Il 4 novembre 1977 Giorgio La Pira terminava la sua “corsa terrena”.  Sono ancora attuali  la sua testimonianza cristiana, il suo pensiero, la sua azione, il suo impegno.  In lui troviamo un politico vero ed un cristiano vero.  Facendo politica voleva farsi santo per fare santi gli altri.

Giorgio La Pira ha attraversato la “palude del potere” mantenendosi coerente con le proprie convinzioni.  Il suo modo di fare politica, il suo stile di vita, il suo linguaggio, risultavano sconcertanti ai più.  In lui si incarnava la politica come strumento, la politica come servizio. Egli fece dell’agire politico per gli altri, un autentico atto d’amore. Fraternizzò con i poveri e condivise con loro il proprio stipendio mensile, partecipando delle loro preoccupazioni.  Fu confratello della San Vincenzo de’ Paoli, si impegnò concretamente ed umilmente in prima persona nei confronti dei tanti che erano afflitti dalle povertà. I poveri diventarono la sua famiglia e furono per lui oggetto di riflessione e di progettazione sociale.  Visse in povertà evangelica, non aveva casa, viveva nella cella n. 5 nel convento di San Marco a Firenze.

Il suo corpo mortale dal 5 novembre 2007 riposa sotto un altare in San Marco a Firenze, presso il convento nel quale abitò. Accanto alla sua tomba vi sono quelle di Pico della Mirandola e del Poliziano.

Giorgio La Pira fu collaboratore e amico di don Giulio Facibeni fondatore dell’Istituto “Madonnina del Grappa”, a cui La Pira era legato da grande amicizia e di cui era consigliere.   Fu guida delle Conferenze di  San Vincenzo de’ Paoli della toscana dal 1950 al 1968.

Su sollecitazione del Card. Elia Dalla Costa a partire dal 1931, si impegnò in prima persona in un’opera di evangelizzazione che lo portò a contatto con numerosissime situazioni di povertà, che soccorse con aiuti morali e materiali, mediante l’opera delle San Vincenzo fiorentine da lui animate e guidate.

Nel 1934 diede vita all’Opera di San Procolo, con lo scopo di raccogliere la domenica attorno all’Eucaristia  i poveri e gli emarginati. 

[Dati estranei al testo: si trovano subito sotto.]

(** * Review-record detail page: virtual list, fetch controller and viewer

    A shallow embedding of [static/web_patient/review_record_detail.js]:
    the module-level [state] object, the DOM elements cached in [els],
    and the functions of the layout engine, of the scroll-position
    search, of the fetch controller and of the image viewer.
    Asynchronous work (the [fetch] promise chain of [loadPage] and the
    [Image] decodes of [renderViewerImage]) is kept as explicit pending
    records in the world; a completion is an event delivered to the
    handler that the source registered.  The markup that [renderVirtual]
    writes into [els.virtualInner] and the console diagnostics are not
    part of the world.

    Numbers are JavaScript numbers that hold integers here (pixel sizes,
    indices, counts); they are embedded as [Z], with [NaN] and
    [undefined] kept as separate values because the layout arrays can
    hold them.  The one 32-bit operation of the file, [>> 1] in the
    binary search, is written with its wrap-around. *)

From Stdlib Require Import ZArith String Lia.
From stdpp Require Import base list.

Open Scope Z_scope.

(** ** JavaScript values stored in the layout arrays *)

Inductive value : Type :=
  | Num (z : Z)
  | NaN
  | Undefined.

(** [a + b] on numbers: [undefined] converts to [NaN], and [NaN] absorbs. *)
Definition js_add (a b : value) : value :=
  match a, b with
  | Num x, Num y => Num (x + y)
  | _, _ => NaN
  end.

(** [a - b] on numbers. *)
Definition js_sub (a b : value) : value :=
  match a, b with
  | Num x, Num y => Num (x - y)
  | _, _ => NaN
  end.

(** [a < b]: a comparison with [NaN] is false. *)
Definition js_lt (a b : value) : bool :=
  match a, b with
  | Num x, Num y => x <? y
  | _, _ => false
  end.

(** [v || 0] read as a number: [undefined], [NaN] and [0] are falsy. *)
Definition or_zero (v : value) : Z :=
  match v with
  | Num z => z
  | NaN | Undefined => 0
  end.

(** [ToInt32], applied by [>>] to its left operand. *)
Definition to_int32 (z : Z) : Z :=
  (z + 2 ^ 31) mod 2 ^ 32 - 2 ^ 31.

(** [z >> 1]. *)
Definition sar1 (z : Z) : Z := Z.shiftr (to_int32 z) 1.

(** [a % b] for [b <> 0]: the remainder takes the sign of the dividend. *)
Definition js_rem (a b : Z) : Z := Z.rem a b.

(** [Math.ceil(n / 3)] for an integer [n]. *)
Definition ceil_div3 (n : Z) : Z := (n + 2) / 3.

(** [Math.floor(n / 3)] for an integer [n]. *)
Definition floor_div3 (n : Z) : Z := n / 3.

(** ** Arrays

    [a[i]] reads [undefined] outside the array; [a[i] = v] overwrites
    inside the array and extends it, leaving holes, outside. *)

Definition arr_get (a : list value) (i : nat) : value :=
  default Undefined (a !! i).

Definition arr_get_z (a : list value) (i : Z) : value :=
  if i <? 0 then Undefined else arr_get a (Z.to_nat i).

Definition arr_set (a : list value) (i : nat) (v : value) : list value :=
  if (i <? length a)%nat then <[i:=v]> a
  else a ++ replicate (i - length a)%nat Undefined ++ [v].

(** ** Data model *)

(** A record group of the list API.  [image_urls] is [None] when the
    field is not an array. *)
Record Group : Type := mkGroup {
  report_date : string;
  image_urls : option (list string);
}.

Record Viewer : Type := mkViewer {
  isOpen : bool;
  images : list string;
  index : Z;
  touchStartX : Z;
  touchStartY : Z;
}.

(** The [state] object.  [abortController] holds the identifier of the
    request whose signal the controller owns.  The three diagnostics
    fields ([firstRenderReported], [startedAt], [performanceObserver])
    only feed [console.log] and are left out. *)
Record State : Type := mkState {
  categoryCode : string;
  title : string;
  patientId : string;
  reportMonth : string;
  pageNum : Z;
  pageSize : Z;
  total : Z;
  groups : list Group;
  heights : list value;
  offsets : list value;
  totalHeight : value;
  isLoading : bool;
  abortController : option nat;
  viewer : Viewer;
}.

(** *** DOM elements held in [els] *)

Record ScrollEl : Type := mkScrollEl {
  clientWidth : Z;
  clientHeight : Z;
  scrollTop : Z;
}.

Record ImageEl : Type := mkImageEl {
  img_src : string;
  img_hidden : bool;
}.

Record LoadingEl : Type := mkLoadingEl {
  loading_text : string;
  loading_hidden : bool;
}.

Inductive ToastType : Type := info | success | error.

Record Toast : Type := mkToast {
  toast_message : string;
  toast_type : ToastType;
}.

(** Each element is [None] when [document.getElementById] found nothing.
    For the three indicator elements and [els.viewer] the boolean is the
    presence of the [hidden] class; [virtualContainer] carries its
    [style.height] in pixels; [viewerIndex] carries its label
    ["i / n"] as the pair [(i, n)], the empty label as [None]; [toast]
    carries the toasts appended so far. *)
Record Els : Type := mkEls {
  scroll : option ScrollEl;
  monthDisplay : option string;
  virtualContainer : option value;
  empty : option bool;
  spinner : option bool;
  noMore : option bool;
  toast : option (list Toast);
  viewerEl : option bool;
  viewerImage : option ImageEl;
  viewerLoading : option LoadingEl;
  viewerIndex : option (option (Z * Z));
  bodyOverflowHidden : bool;
}.

(** *** Pending asynchronous work *)

(** The query string built by [buildApiUrl]. *)
Record ApiUrl : Type := mkApiUrl {
  q_patient_id : option string;
  q_category_code : string;
  q_report_month : string;
  q_page_num : Z;
  q_page_size : Z;
}.

(** One [fetch] issued by [loadPage], with what its promise callbacks
    close over: the [reset] flag and the five [preserve*] constants.
    [f_aborted] is set by [AbortController.abort()]. *)
Record Fetch : Type := mkFetch {
  f_id : nat;
  f_url : ApiUrl;
  f_reset : bool;
  preserveGroups : list Group;
  preserveHeights : list value;
  preserveOffsets : list value;
  preserveTotalHeight : value;
  preserveTotal : Z;
  f_aborted : bool;
}.

(** One [new Image()] created by [renderViewerImage]; the callbacks close
    over [url].  [l_index] records the viewer index the load was issued
    for; the callbacks do not read it. *)
Record ImageLoad : Type := mkImageLoad {
  l_id : nat;
  l_url : option string;
  l_index : Z;
}.

(** The page: script state, DOM, and pending work. *)
Record World : Type := mkWorld {
  st : State;
  els : Els;
  fetches : list Fetch;
  loads : list ImageLoad;
  next_id : nat;
}.

(** *** Field updates *)

Definition with_pageNum (v : Z) (s : State) : State :=
  mkState (categoryCode s) (title s) (patientId s) (reportMonth s) v
    (pageSize s) (total s) (groups s) (heights s) (offsets s)
    (totalHeight s) (isLoading s) (abortController s) (viewer s).

Definition with_reportMonth (v : string) (s : State) : State :=
  mkState (categoryCode s) (title s) (patientId s) v (pageNum s)
    (pageSize s) (total s) (groups s) (heights s) (offsets s)
    (totalHeight s) (isLoading s) (abortController s) (viewer s).

Definition with_total (v : Z) (s : State) : State :=
  mkState (categoryCode s) (title s) (patientId s) (reportMonth s) (pageNum s)
    (pageSize s) v (groups s) (heights s) (offsets s)
    (totalHeight s) (isLoading s) (abortController s) (viewer s).

Definition with_groups (v : list Group) (s : State) : State :=
  mkState (categoryCode s) (title s) (patientId s) (reportMonth s) (pageNum s)
    (pageSize s) (total s) v (heights s) (offsets s)
    (totalHeight s) (isLoading s) (abortController s) (viewer s).

Definition with_heights (v : list value) (s : State) : State :=
  mkState (categoryCode s) (title s) (patientId s) (reportMonth s) (pageNum s)
    (pageSize s) (total s) (groups s) v (offsets s)
    (totalHeight s) (isLoading s) (abortController s) (viewer s).

Definition with_offsets (v : list value) (s : State) : State :=
  mkState (categoryCode s) (title s) (patientId s) (reportMonth s) (pageNum s)
    (pageSize s) (total s) (groups s) (heights s) v
    (totalHeight s) (isLoading s) (abortController s) (viewer s).

Definition with_totalHeight (v : value) (s : State) : State :=
  mkState (categoryCode s) (title s) (patientId s) (reportMonth s) (pageNum s)
    (pageSize s) (total s) (groups s) (heights s) (offsets s)
    v (isLoading s) (abortController s) (viewer s).

Definition with_isLoading (v : bool) (s : State) : State :=
  mkState (categoryCode s) (title s) (patientId s) (reportMonth s) (pageNum s)
    (pageSize s) (total s) (groups s) (heights s) (offsets s)
    (totalHeight s) v (abortController s) (viewer s).

Definition with_abortController (v : option nat) (s : State) : State :=
  mkState (categoryCode s) (title s) (patientId s) (reportMonth s) (pageNum s)
    (pageSize s) (total s) (groups s) (heights s) (offsets s)
    (totalHeight s) (isLoading s) v (viewer s).

Definition with_viewer (v : Viewer) (s : State) : State :=
  mkState (categoryCode s) (title s) (patientId s) (reportMonth s) (pageNum s)
    (pageSize s) (total s) (groups s) (heights s) (offsets s)
    (totalHeight s) (isLoading s) (abortController s) v.

Definition with_scroll (v : option ScrollEl) (e : Els) : Els :=
  mkEls v (monthDisplay e) (virtualContainer e) (empty e) (spinner e)
    (noMore e) (toast e) (viewerEl e) (viewerImage e) (viewerLoading e)
    (viewerIndex e) (bodyOverflowHidden e).

Definition with_monthDisplay (v : option string) (e : Els) : Els :=
  mkEls (scroll e) v (virtualContainer e) (empty e) (spinner e)
    (noMore e) (toast e) (viewerEl e) (viewerImage e) (viewerLoading e)
    (viewerIndex e) (bodyOverflowHidden e).

Definition with_virtualContainer (v : option value) (e : Els) : Els :=
  mkEls (scroll e) (monthDisplay e) v (empty e) (spinner e)
    (noMore e) (toast e) (viewerEl e) (viewerImage e) (viewerLoading e)
    (viewerIndex e) (bodyOverflowHidden e).

Definition with_empty (v : option bool) (e : Els) : Els :=
  mkEls (scroll e) (monthDisplay e) (virtualContainer e) v (spinner e)
    (noMore e) (toast e) (viewerEl e) (viewerImage e) (viewerLoading e)
    (viewerIndex e) (bodyOverflowHidden e).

Egli usava spesso definirsi un cattolico bambino, ma molti lo consideravano un visionario, un illuso, e lo avversarono anche quando sostenne la difesa ed i diritti delle classi più umili. Nel 1946 fu tra i protagonisti all’Assemblea Costituente, nel 1951 divenne sindaco di Firenze, successivamente più volte fu eletto al Parlamento.

Nel 1954 così scriveva della sua esperienza politica:  << Non ho mai voluto essere né deputato né sindaco: mi ci hanno violentemente posto…. Io non ho nessuna vocazione sociale, non desidero riformare niente: non ho nessuna dottrina sociale o metafisica da annunciare. Se un desiderio io possiedo è quello soltanto di stare con il Signore nella pace benedetta dell’orazione e della riflessione>>.

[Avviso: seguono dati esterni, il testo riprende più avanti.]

(** * stream-prelude: a shallow embedding and its checked properties

    The development follows the layout of the TypeScript sources:
    [errors.ts], [constants.ts], [utils.ts], the buffer and stream API
    ([frameStream], [parsePrelude], [encodePrelude], [decodePrelude],
    [getPreludeSize], [isFramedStream]) and the push-mode adapter
    [parsePreludeTransform].  Node's [Buffer], [JSON] and [Readable] are
    modelled next to the code that calls them. *)

From Stdlib Require Import ZArith List String Ascii Bool Lia Arith.
From Stdlib Require Import Strings.Byte Numbers.DecimalString.
Import ListNotations.

Local Open Scope Z_scope.

(* ------------------------------------------------------------------ *)
(** ** Errors ([errors.ts]) and the result of a call that may throw     *)
(* ------------------------------------------------------------------ *)

Inductive ErrorClass : Type :=
| TypeError
| RangeError
| PreludeMagicMismatchError
| PreludeTruncatedError
| PreludeJsonTooLargeError
| PreludeJsonParseError
| PreludeInvalidTypeError
| PreludeFlowingModeError
| SyntaxError             (* thrown by [JSON.parse] *)
| SourceError.            (* an error emitted by the source stream itself *)

Record Error : Type := mkError { name : ErrorClass; message : string }.

(** The constructors of [errors.ts] with their default messages. *)
Definition newPreludeMagicMismatchError (msg : option string) : Error :=
  mkError PreludeMagicMismatchError
          (match msg with Some m => m | None => "Prelude magic mismatch" end).
Definition newPreludeTruncatedError : Error :=
  mkError PreludeTruncatedError "Unexpected end of stream while reading prelude".
Definition newPreludeJsonTooLargeError : Error :=
  mkError PreludeJsonTooLargeError "JSON payload exceeds maximum length".
Definition newPreludeJsonParseError (msg : option string) : Error :=
  mkError PreludeJsonParseError
          (match msg with Some m => m | None => "Failed to parse JSON payload" end).
Definition newPreludeInvalidTypeError : Error :=
  mkError PreludeInvalidTypeError "Parsed headers must be a JSON object".
Definition newPreludeFlowingModeError : Error :=
  mkError PreludeFlowingModeError
    "Stream is in flowing mode with active data listeners. Pass { autoPause: true } or detach listeners.".
Definition newTypeError (msg : string) : Error := mkError TypeError msg.

(** A synchronous call either returns or throws. *)
Inductive result (A : Type) : Type :=
| Ok (value : A)
| Throw (e : Error).
Arguments Ok {A} value.
Arguments Throw {A} e.

Definition bind {A B} (r : result A) (k : A -> result B) : result B :=
  match r with
  | Ok a => k a
  | Throw e => Throw e
  end.

Declare Scope js_scope.
Delimit Scope js_scope with js.
Notation "x <- c1 ;; c2" := (bind c1 (fun x => c2))
  (at level 61, c1 at next level, right associativity) : js_scope.
Notation "c1 ;; c2" := (bind c1 (fun _ => c2))
  (at level 61, right associativity) : js_scope.
Local Open Scope js_scope.
(** [scrape_legislation_urls]; a URL that is not a string makes
    [page.goto] raise, which is caught. *)
Definition scrape_legislation_urls (page : browser) (meeting_insite_url : pyval)
    : gmap string string :=
  match meeting_insite_url with
  | PStr url =>
      match legislation_links page url with
      | Some links =>
          foldl (λ file_to_url '(fileNumber, href),
            if negb (String.eqb fileNumber "")
            then <[fileNumber := href]> file_to_url else file_to_url) ∅ links
      | None => ∅
      end
  | _ => ∅
  end.

(** [extract_full_text]: the text, or [None] for Python's [None]; the
    function catches what the page raises. *)
Definition extract_full_text (page : browser) (legislation_url : string)
    : option string :=
  let legislation_url := full_text_url legislation_url in
  match text_div page legislation_url with
  | Some (Some inner_text) =>
      let text := strip inner_text in
      if negb (String.eqb text "") then Some text else None
  | Some None => None
  | None => None
  end.

(** [i['matter_file']] as the condition of the comprehension
    [items_with_matter] *)
Definition has_matter_file (it : item) : option bool :=
  truthy <$> item_idx it "matter_file".

(** [[i for i in all_items if i['matter_file']]] *)
Fixpoint items_with_matter (all_items : list item) : option (list item) :=
  match all_items with
  | [] => Some []
  | i :: rest =>
      b ← has_matter_file i;
      rest' ← items_with_matter rest;
      Some (if b : bool then i :: rest' else rest')
  end%list.

(** The first loop: the meeting page of every meeting that has an item
    with a matter file is scraped once. The items are those of
    [items_with_matter]. *)
Fixpoint meeting_urls (page : browser) (meeting_links : gmap pyval (gmap string pyval))
    (file_to_url_all : gmap string string) (processed_meetings : gset pyval)
    (with_matter : list item) : option (gmap string string) :=
  match with_matter with
  | [] => Some file_to_url_all
  | it :: rest =>
      event_id ← item_idx it "event_id";
      if decide (event_id ∈ processed_meetings) then
        meeting_urls page meeting_links file_to_url_all processed_meetings rest
      else
        links ← meeting_links !! event_id;
        insite_url ← links !! "insite_url";
        let file_to_url_all :=
          if truthy insite_url
          then scrape_legislation_urls page insite_url ∪ file_to_url_all
          else file_to_url_all in
        meeting_urls page meeting_links file_to_url_all
          (processed_meetings ∪ {[event_id]}) rest
  end%list.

Oggi possiamo dire che egli fu alfiere ispirato della pace cattolica. In questo suo impegno usava definirsi un venditore di speranza.   “Io non vendo una cosa sperata, io vendo la speranza”.

Pur contro la propria vocazione naturale, fu un politico a tempo pieno per tutta la vita, ma con dimensioni che non sono quelle proprie della politica, ma quelle della santità. Si batté contro le guerre che insanguinavano il mondo, e prese decisa posizione contro l’aborto. La Pira sosteneva che “….il concepito è già un essere umano …. sia pure in via di germinazione, e come una semente già seminata, già radicata nel “suolo” materno è avviata a diventare spiga…L’aborto è l’uccisione di un uomo”.

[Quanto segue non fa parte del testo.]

(** The album-art block: [colors] and [this.albumArtColors] after it.  A
    rejected extraction is caught and logged, and [colors] stays what it
    was: the table entry's own [baseColors]. *)
Definition albumArtBlock (tr : Track) (slot : string) (genreTheme : GenreTheme)
    (e : ThemeEngine) : ColorsRef * option Palette :=
  match truthyUrl (albumArt tr) with
  | Some url =>
    match extractColors (loadImage url) 5 with
    | Resolved extracted =>
      (Literal {| primary := dominant extracted;
                  secondary := default (dominant extracted)
                                       (palette extracted !! 1%nat);
                  accent := accent (baseColors genreTheme) |},
       Some extracted)
    | Rejected => (BaseColorsOf slot, albumArtColors e)
    end
  | None => (BaseColorsOf slot, albumArtColors e)
  end.

(** [if (this.syncWithHA && this.haLightColors) colors.primary = ...]. *)
Definition overrideBlock (e : ThemeEngine) (tbl : gmap string GenreTheme)
    (genreTheme : GenreTheme) (colors : ColorsRef)
  : gmap string GenreTheme * GenreTheme * ColorsRef :=
  match activeOverride e with
  | Some value => assignPrimary value tbl genreTheme colors
  | None => (tbl, genreTheme, colors)
  end.

(** [trackData.features?.bpm || 120]. *)
Definition bpmOf (td : TrackData) : Q := orDefault (features td ≫= f_bpm) 120.

(** The object literal [audioFeatures]. *)
Definition audioFeaturesOf (td : TrackData) : AudioFeatures :=
  {| energy := orDefault (features td ≫= f_energy) (1 # 2);
     valence := orDefault (features td ≫= f_valence) (1 # 2);
     danceability := orDefault (features td ≫= f_danceability) (1 # 2) |}.

(** [if (bpm && bpm > 0) this.beatEngine.setBPM(bpm, audioFeatures)]. *)
Definition beatBlock (tickTime : Z) (bpm : Q) (audio : AudioFeatures)
    (beat : Beat.System AudioFeatures)
  : Beat.System AudioFeatures * Beat.Completion :=
  if negb (Qeq_bool bpm 0) && negb (Qle_bool bpm 0)
  then Beat.setBPM tickTime (Beat.Number (Beat.Finite bpm)) audio beat
  else (beat, Beat.Normal).

(** The object literal [theme]. *)
Definition buildTheme (e : ThemeEngine) (genreKey : GenreKey) (genreTheme : GenreTheme)
    (colors : BaseColors) (bpm : Q) (audio : AudioFeatures) (themeTime : Z)
  : ThemeRecord :=
  {| t_source := match activeOverride e with
                 | Some _ => "homeassistant"
                 | None => "spotify"
                 end;
     t_genre := genreKey;
     t_genreName := name genreTheme;
     t_colors := {| c_primary := rgbToString (primary colors);
                    c_secondary := rgbToString (secondary colors);
                    c_accent := rgbToString (accent colors);
                    c_background := "rgba(0, 0, 0, 0.7)";
                    c_text := "#ffffff";
                    c_textSecondary := "rgba(255, 255, 255, 0.7)" |};
     t_effects := {| e_glowIntensity := glowIntensity (effects genreTheme);
                     e_animationSpeed := animationSpeed (effects genreTheme);
                     e_blurStrength := blurStrength (effects genreTheme);
                     e_beatDuration := beatDurationOf bpm |};
     t_audioFeatures := audio;
     t_bpm := bpm;
     t_intensityClass := intensityOf (energy audio);
     t_timestamp := themeTime |}.

(** [generateThemeFromTrack(trackData)].  [tickTime] and [themeTime] are the
    two readings of [Date.now()], in the beat tick and in the theme.  An
    exception that nothing catches rejects the promise of the [async]
    method; the state written before it stays written. *)
Definition generateThemeFromTrack (tickTime themeTime : Z)
    (trackData : option TrackData) (w : World)
  : World * Settled (option ThemeRecord) :=
  match trackData with
  | None => (w, Resolved None)
  | Some td =>
    match track td with
    | None => (w, Resolved None)
    | Some tr =>
      let genreKey :=
        detectGenreTheme unicodeLowerCase (Some (default [] (genres td))) in
      match genreEntry (table w) genreKey with
      | None => (w, Rejected)
      | Some (slot, genreTheme) =>
        let e := this w in
        let art := albumArtBlock tr slot genreTheme e in
        let written := overrideBlock e (table w) genreTheme art.1 in
        let tbl := written.1.1 in
        let genreTheme' := written.1.2 in
        let colors := written.2 in
        let bpm := bpmOf td in
        let audio := audioFeaturesOf td in
        let beat := beatBlock tickTime bpm audio (beatEngine e) in
        let e1 := {| currentTheme := currentTheme e; syncWithHA := syncWithHA e;
                     albumArtColors := art.2;
                     haLightColors := haLightColors e; beatEngine := beat.1;
                     currentBPM := Some bpm; audioFeatures := Some audio |} in
        match beat.2 with
        | Beat.Thrown => ({| table := tbl; this := e1 |}, Rejected)
        | Beat.Normal =>
          let theme := buildTheme e genreKey genreTheme' (deref genreTheme' colors)
                                  bpm audio themeTime in
          ({| table := tbl;
              this := {| currentTheme := Some theme; syncWithHA := syncWithHA e;
                         albumArtColors := art.2;
                         haLightColors := haLightColors e;
                         beatEngine := beat.1;
                         currentBPM := Some bpm;
                         audioFeatures := Some audio |} |},
           Resolved (Some theme))
        end
      end
    end
  end.
(** The scenario of the specification: the batch 3 (user), 2 (bot), 1 (user)
    is handed to the handler as 1 then 3, and the cursor becomes 3. *)
Lemma poll_batch_scenario :
  ∃ s', run (serving [msg3; msg2; msg1]) (pollMessages "dm") booted = (Ok tt, s') ∧
        cursor s' "dm" = Some "3" ∧
        handler_calls (trace s') = [] ++ [(7, msg1); (7, msg3)].
Proof.
  apply (poll_batch_cursor_and_order (serving [msg3; msg2; msg1]) booted "dm" 0
           {| channelId := "202880968556544000"; lastMessageId := None;
              voiceConnection := None; pollingInterval := Some 1%positive |}
           msg3 [msg2; msg1]); reflexivity.
Defined.

(** C1 (as stated) fails: the room has the cursor 1 recorded after the first
    tick, the second tick sends the very same request, and message 1, already
    handed to the handler, is handed to it again. *)
Lemma poll_dispatches_again :
  let s1 := (run (serving [msg1]) (pollMessages "dm") booted).2 in
  let s2 := (run (serving [msg1]) (pollMessages "dm") s1).2 in
  cursor s1 "dm" = Some "1" ∧
  handler_calls (trace s1) = [(7, msg1)] ∧
  network_calls (trace s2)
    = [EvCall (Fetch "/api/discord/messages/202880968556544000"
                 [("Authorization", "Bot undefined"); ("Content-Type", "application/json")]);
       EvCall (Fetch "/api/discord/messages/202880968556544000"
                 [("Authorization", "Bot undefined"); ("Content-Type", "application/json")])] ∧
  handler_calls (trace s2) = [(7, msg1); (7, msg1)].
Proof. vm_compute. repeat split; reflexivity. Qed.

Lemma run_pollMessages_trace env key l o s :
  roomStates s !! key = Some l ->
  heap s !! l = Some o ->
  (run env (pollMessages key) s).1 = Ok tt ∧
  trace (run env (pollMessages key) s).2
  = trace s ++ tick_events env (rest_token_member s) (messageHandlers s) (channelId o).
Proof.
  intros Hl Ho. rewrite (run_pollMessages env key l o s Hl Ho).
  unfold tick_events, poll_request.
  destruct (truthy (channelId o)); [|by rewrite app_nil_r].
  destruct (env _ (Fetch _ _)) as [[|first rest]|e]; split; try done; cbn.
  - by rewrite <- !app_assoc.
  - by rewrite <- !app_assoc.
Qed.

Lemma handler_calls_tick env token hs channel :
  handler_calls (tick_events env token hs channel)
  = if truthy channel then fan_out hs (rev (fetched env token channel)) else [].
Proof.
  unfold tick_events, fetched. destruct (truthy channel); [|done].
  cbn [handler_calls flat_map app].
  destruct (env _ (Fetch _ _)) as [batch|e]; [|done].
  apply handler_calls_batch.
Qed.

Nella Carta costituzionale, di cui fu uno fra i principali artefici, pur in assenza di un esplicito riferimento a Dio, sono presenti in modo diffuso i valori del primato della persona e del solidarismo cristiano, elementi nei quali sia La Pira che numerosi Costituenti avevano come riferimento ideale nel loro impegno in politica.

Questo esempio di politico sia di ispirazione a quanti vogliono porsi a servizio del prossimo e del Paese in politica.